* _WORK ORDER_:
In the data below, find each line that contains the word "Some" and copy it.

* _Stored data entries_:
Lemma eval_content_select sch ts filters o rows :
  eval_select sch ts (mkSelect "contents" content_columns filters o) = Ok rows ->
  exists fk cats contents,
    table_rows "contents" ts = Some contents /\ table_rows "categories" ts = Some cats /\
    find_fk "contents" "categories" sch = Some fk /\
    rows = map (with_category fk cats)
             (sort_rows o (filter (fun r => matches filters r = true) contents)).
Proof.
  unfold eval_select. simpl q_table. simpl q_columns. rewrite parse_content_columns.
  destruct (table_rows "contents" ts) as [contents|]; [|discriminate].
  simpl check_items.
  destruct (find_fk "contents" "categories" sch) as [fk|] eqn:Hfk; [|discriminate].
  destruct (table_rows "categories" ts) as [cats|] eqn:Hc; [|discriminate].
  rewrite (project_star_embed _ _ _ _ _ fk cats); [|done..].
  intros [= <-]. exists fk, cats, contents. done.
Qed.

(** The content select succeeds when both tables and the foreign key
    exist. *)
Lemma eval_content_select_ok sch ts filters o fk cats contents :
  table_rows "contents" ts = Some contents -> table_rows "categories" ts = Some cats ->
  find_fk "contents" "categories" sch = Some fk ->
  eval_select sch ts (mkSelect "contents" content_columns filters o) =
    Ok (map (with_category fk cats) (sort_rows o (filter (fun r => matches filters r = true) contents))).
Proof.
  intros Hc Hk Hfk. unfold eval_select. simpl q_table. simpl q_columns.
  rewrite parse_content_columns, Hc. simpl check_items. rewrite Hfk, Hk.
  by rewrite (project_star_embed _ _ _ _ _ fk cats).
Qed.

(** The model's invariant is kept by every insert. *)
Lemma mem_insert_inv t row db o db' :
  memdb_inv db -> mem_insert t row db = (o, db') -> memdb_inv db'.
Proof.
  intros Hinv Hi.
  destruct (mem_insert_cases _ _ _ _ _ Hi)
    as [(e & _ & Ht & Hu) | (kvs & kvs' & rows & _ & -> & Ht & _ & Hv & _ & _ & ->)].
  - intros t' c rows'. rewrite Ht, Hu. apply Hinv.
  - intros t' c rows' Hin. simpl in Hin |- *. autorewrite with app_rw.
    destruct (String.eqb_spec t' t) as [->|]; [|by apply Hinv].
    rewrite Ht. intros [= <-]. apply unique_col_snoc; [by eapply Hinv | by eapply violates_false].
Qed.
(* ===== verification/World.v ===== *)
(** * The state the handlers thread

    A request handler of [src/app.py] runs against: the database behind
    the process-wide [supabase] client, the image host behind [requests],
    the session's flashed messages and standard output.  This file
    gathers them in [world], fixes the configuration read at process
    start ([IMGBB_API_KEY]), and lifts each call the handlers make into
    the monad [AppM]: a client call changes its own component of the
    world and nothing else. *)

From S2P Require Import Prelude Python Web Datastore ImageHost.
Open Scope string_scope.

Record world (D H : Type) : Type := mkWorld {
  w_db : D;
  w_host : H;
  w_flashes : flashes;
  w_stdout : list string
}.
Arguments mkWorld {D H} _ _ _ _.
Arguments w_db {D H} _.
Arguments w_host {D H} _.
Arguments w_flashes {D H} _.
Arguments w_stdout {D H} _.

(** The configuration read once at process start: [os.getenv] gives
    [None] for an unset variable. *)
Record config : Type := mkConfig {
  IMGBB_API_KEY : option string
}.

Section Calls.
Context {D H : Type} `{!Datastore D} `{!ImageHost H}.

Definition AppM (A : Type) : Type := M exn (world D H) A.

Definition set_db (d : D) (w : world D H) : world D H :=
  mkWorld d (w_host w) (w_flashes w) (w_stdout w).
Definition set_host (h : H) (w : world D H) : world D H :=
  mkWorld (w_db w) h (w_flashes w) (w_stdout w).

(** [supabase.table(...)...execute()] for a select. *)
Definition db_execute (q : select_query) : AppM (list pyval) :=
  fun w => let '(o, d') := ds_execute q (w_db w) in (o, set_db d' w).

(** [supabase.table(t).insert(row).execute()] *)
Definition db_insert (t : string) (row : pyval) : AppM (list pyval) :=
  fun w => let '(o, d') := ds_insert t row (w_db w) in (o, set_db d' w).

(** [requests.post(url, params=params, files={'image': data})] *)
Definition http_post (url : string) (params : list (string * option string))
    (data : list Byte.byte) : AppM http_response :=
  fun w => let '(o, h') := ih_post url (encode_params params) data (w_host w) in
           (o, set_host h' w).

(** [flash(message, category)] *)
Definition flash (message category : string) : AppM unit :=
  modify (fun w => mkWorld (w_db w) (w_host w) (flash_msg message category (w_flashes w))
                           (w_stdout w)).

(** [print(s)] *)
Definition print (s : string) : AppM unit :=
  modify (fun w => mkWorld (w_db w) (w_host w) (w_flashes w) (w_stdout w ++ [s])%list).

(** [abort(code)] raises the HTTP exception Flask turns into a page. *)
Definition abort {A} (code : Z) : AppM A := raise (HTTPException code).

(** Lifting an outcome: a Python expression that may raise. *)
Definition lift {A} (o : outcome exn A) : AppM A :=
  match o with Ok a => m_ret a | Raise e => raise e end.

(** ** Running the calls *)

Lemma db_execute_run q w o d' :
  ds_execute q (w_db w) = (o, d') -> db_execute q w = (o, set_db d' w).
Proof. intros E. unfold db_execute. by rewrite E. Qed.

Lemma db_insert_run t row w o d' :
  ds_insert t row (w_db w) = (o, d') -> db_insert t row w = (o, set_db d' w).
Proof. intros E. unfold db_insert. by rewrite E. Qed.

Lemma http_post_run url ps data w o h' :
  ih_post url (encode_params ps) data (w_host w) = (o, h') ->
  http_post url ps data w = (o, set_host h' w).
Proof. intros E. unfold http_post. by rewrite E. Qed.

(** A call to the database leaves the host, the flashes and the output
    alone; a call to the host leaves the database alone. *)
Lemma db_execute_frame q w o w' :
  db_execute q w = (o, w') ->
  w_host w' = w_host w /\ w_flashes w' = w_flashes w /\ w_stdout w' = w_stdout w.
Proof. unfold db_execute. destruct (ds_execute q (w_db w)). by intros [= _ <-]. Qed.

Lemma http_post_frame url ps data w o w' :
  http_post url ps data w = (o, w') -> w_db w' = w_db w /\ w_flashes w' = w_flashes w.
Proof. unfold http_post. destruct (ih_post _ _ _ _). by intros [= _ <-]. Qed.
End Calls.

Arguments AppM D H A : clear implicits.

#[export] Hint Resolve db_execute_run db_insert_run http_post_run : app.

(** ** A concrete world, for the witnesses *)

Definition demo_tables : tables :=
  [("contents",
     [PDict [("id", PInt 1); ("title", PStr "Kobita"); ("slug", PStr "kobita");
             ("is_approved", PBool true); ("category_id", PInt 7); ("created_at", PInt 5)];
      PDict [("id", PInt 2); ("title", PStr "Draft"); ("slug", PStr "draft");
             ("is_approved", PBool false); ("category_id", PInt 8); ("created_at", PInt 6)];
      PDict [("id", PInt 3); ("title", PStr "Golpo"); ("slug", PStr "golpo");
             ("is_approved", PBool true); ("category_id", PNone); ("created_at", PInt 9)]]);
   ("categories", [PDict [("id", PInt 7); ("name_bn", PStr "kobita")];
                   PDict [("id", PInt 8); ("name_bn", PStr "golpo")]])].

Definition demo_db : memdb :=
  mkMemDB demo_tables true 10 100 [("contents", "id"); ("categories", "id")].

Definition demo_host : imgbb := mkImgbb HostUp ["k3y"] [].

Definition demo_world : world memdb imgbb := mkWorld demo_db demo_host [] [].

Definition demo_config : config := mkConfig (Some "k3y").

(** The same world with the database unreachable. *)
Definition offline_world : world memdb imgbb :=
  mkWorld (mkMemDB demo_tables false 10 100 [("contents", "id"); ("categories", "id")])
          demo_host [] [].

* _TASK SOLUTION_:
    table_rows "contents" ts = Some contents /\ table_rows "categories" ts = Some cats /\
    find_fk "contents" "categories" sch = Some fk /\
  table_rows "contents" ts = Some contents -> table_rows "categories" ts = Some cats ->
  find_fk "contents" "categories" sch = Some fk ->
Definition demo_config : config := mkConfig (Some "k3y").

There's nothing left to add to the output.